Tonic immobility is an inborn defensive behavior characterized by a temporary state of profound and reversible motor inhibition elicited by some forms of physical restraint. The periaqueductal gray matter (PAG) contains neural circuits involved in descending pain modulation, as well as in the modulation of TI. We have reported previously that the cholinergic stimulation of the ventrolateral PAG increases the duration of TI in guinea pigs. In the present study, we attempted to characterize further the modulation of TI by pharmacological alteration of the neurochemistry of the ventrolateral PAG circuitry.
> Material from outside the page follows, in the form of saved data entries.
Lemma trimMesh_spec b h :
  0 <= Dout par <= D par -> 1 <= D par <= Dhi par ->
  meshOf (trimMesh cfg e b h) b ⊆ meshOf h b /\ sizeZ (meshOf (trimMesh cfg e b h) b) <= Dhi par
  /\ Z.min (D par) (sizeZ (meshOf h b)) <= sizeZ (meshOf (trimMesh cfg e b h) b).
Proof.
  intros Hdo Hd. destruct (Z.lt_ge_cases (Dhi par) (sizeZ (meshOf h b))) as [Hsz|Hsz].
  - destruct (trim_kept b h 0) as (kept & E & Hnd & Hsub & Hlen & _); [lia|lia|lia|done|].
    assert (Hs : sizeZ (meshOf (trimMesh cfg e b h) b) = D par) by (unfold sizeZ; by rewrite E, size_list_to_set).
    split_and!; [|lia|lia]. intros p. rewrite E, elem_of_list_to_set. apply Hsub.
  - unfold trimMesh. rewrite (proj2 (Z.ltb_ge _ _)) by done. split_and!; [done|lia|lia].
Qed.

Lemma candidate_before b h h' p :
  stage b h h' -> candidate h' b p = true -> p ∉ direct (hb h) /\ hasBackoff (hb h) b p = false.
Proof.
  intros [_ Hst Hbk] (_ & Hnb & Hnd)%candidate_iff. split.
  - change (direct (hb h)) with (direct (still (hb h))). rewrite <-Hst. exact Hnd.
  - apply not_true_is_false. intros Hb%Hbk. congruence.
Qed.

Lemma graftable_dropNegative b h T :
  sizeZ (graftable b h T) <= sizeZ (graftable b (dropNegative cfg e b h) T).
Proof.
  destruct (dropNegative_spec b h) as (HM & Hst & _ & Hbk & _). set (h' := dropNegative cfg e b h) in *.
  unfold sizeZ. apply inj_le, subseteq_size. unfold graftable. intros p.
  rewrite !elem_of_filter. intros [Hp HT]. split; [|done].
  apply andb_true_iff in Hp as [Hp ->]. unfold eligible in *. unfold featureOf in *.
  change (peers (hb h')) with (peers (still (hb h'))). rewrite Hst. change (peers (still (hb h))) with (peers (hb h)).
  apply andb_true_iff in Hp as [-> [Hc ->]%andb_true_iff]. rewrite !andb_true_r, !andb_true_l.
  apply candidate_iff in Hc as (Hnm & Hnb & Hnd). apply candidate_iff. split_and!.
  - rewrite HM, elem_of_filter. tauto.
  - apply not_true_is_false. intros [Hb|[_ Hb]]%Hbk; congruence || done.
  - change (direct (hb h')) with (direct (still (hb h'))). rewrite Hst. exact Hnd.
Qed.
We observed that both cholinergic (carbachol, 5.4 nmol/0.2 μl) and opioidergic stimulations (morphine, 4.48 nmol/0.2 μl) of the ventrolateral PAG increase the duration of TI and that these effects can be reversed by pre-treatment with naloxone (2.74 nmol/0.2 μl). Our results also showed that microinjection of the GABAergic agonist muscimol (1, 0.5, and 0.26 nmol/0.2 μl) decreased the duration of TI episodes, while microinjection of the GABAergic antagonist bicuculline (1 nmol/μl) increased it. Moreover, we observed that preadministration of muscimol (0.13 nmol/0.2 μl) at a dose that had no effect per se at this site antagonized the potentiating effect of morphine. Our results suggest that this modulation of TI from the ventrolateral PAG circuitry is accomplished by a complex interaction of cholinergic, opioidergic, and GABAergic mechanisms, similar to that proposed for descending antinociceptive circuits.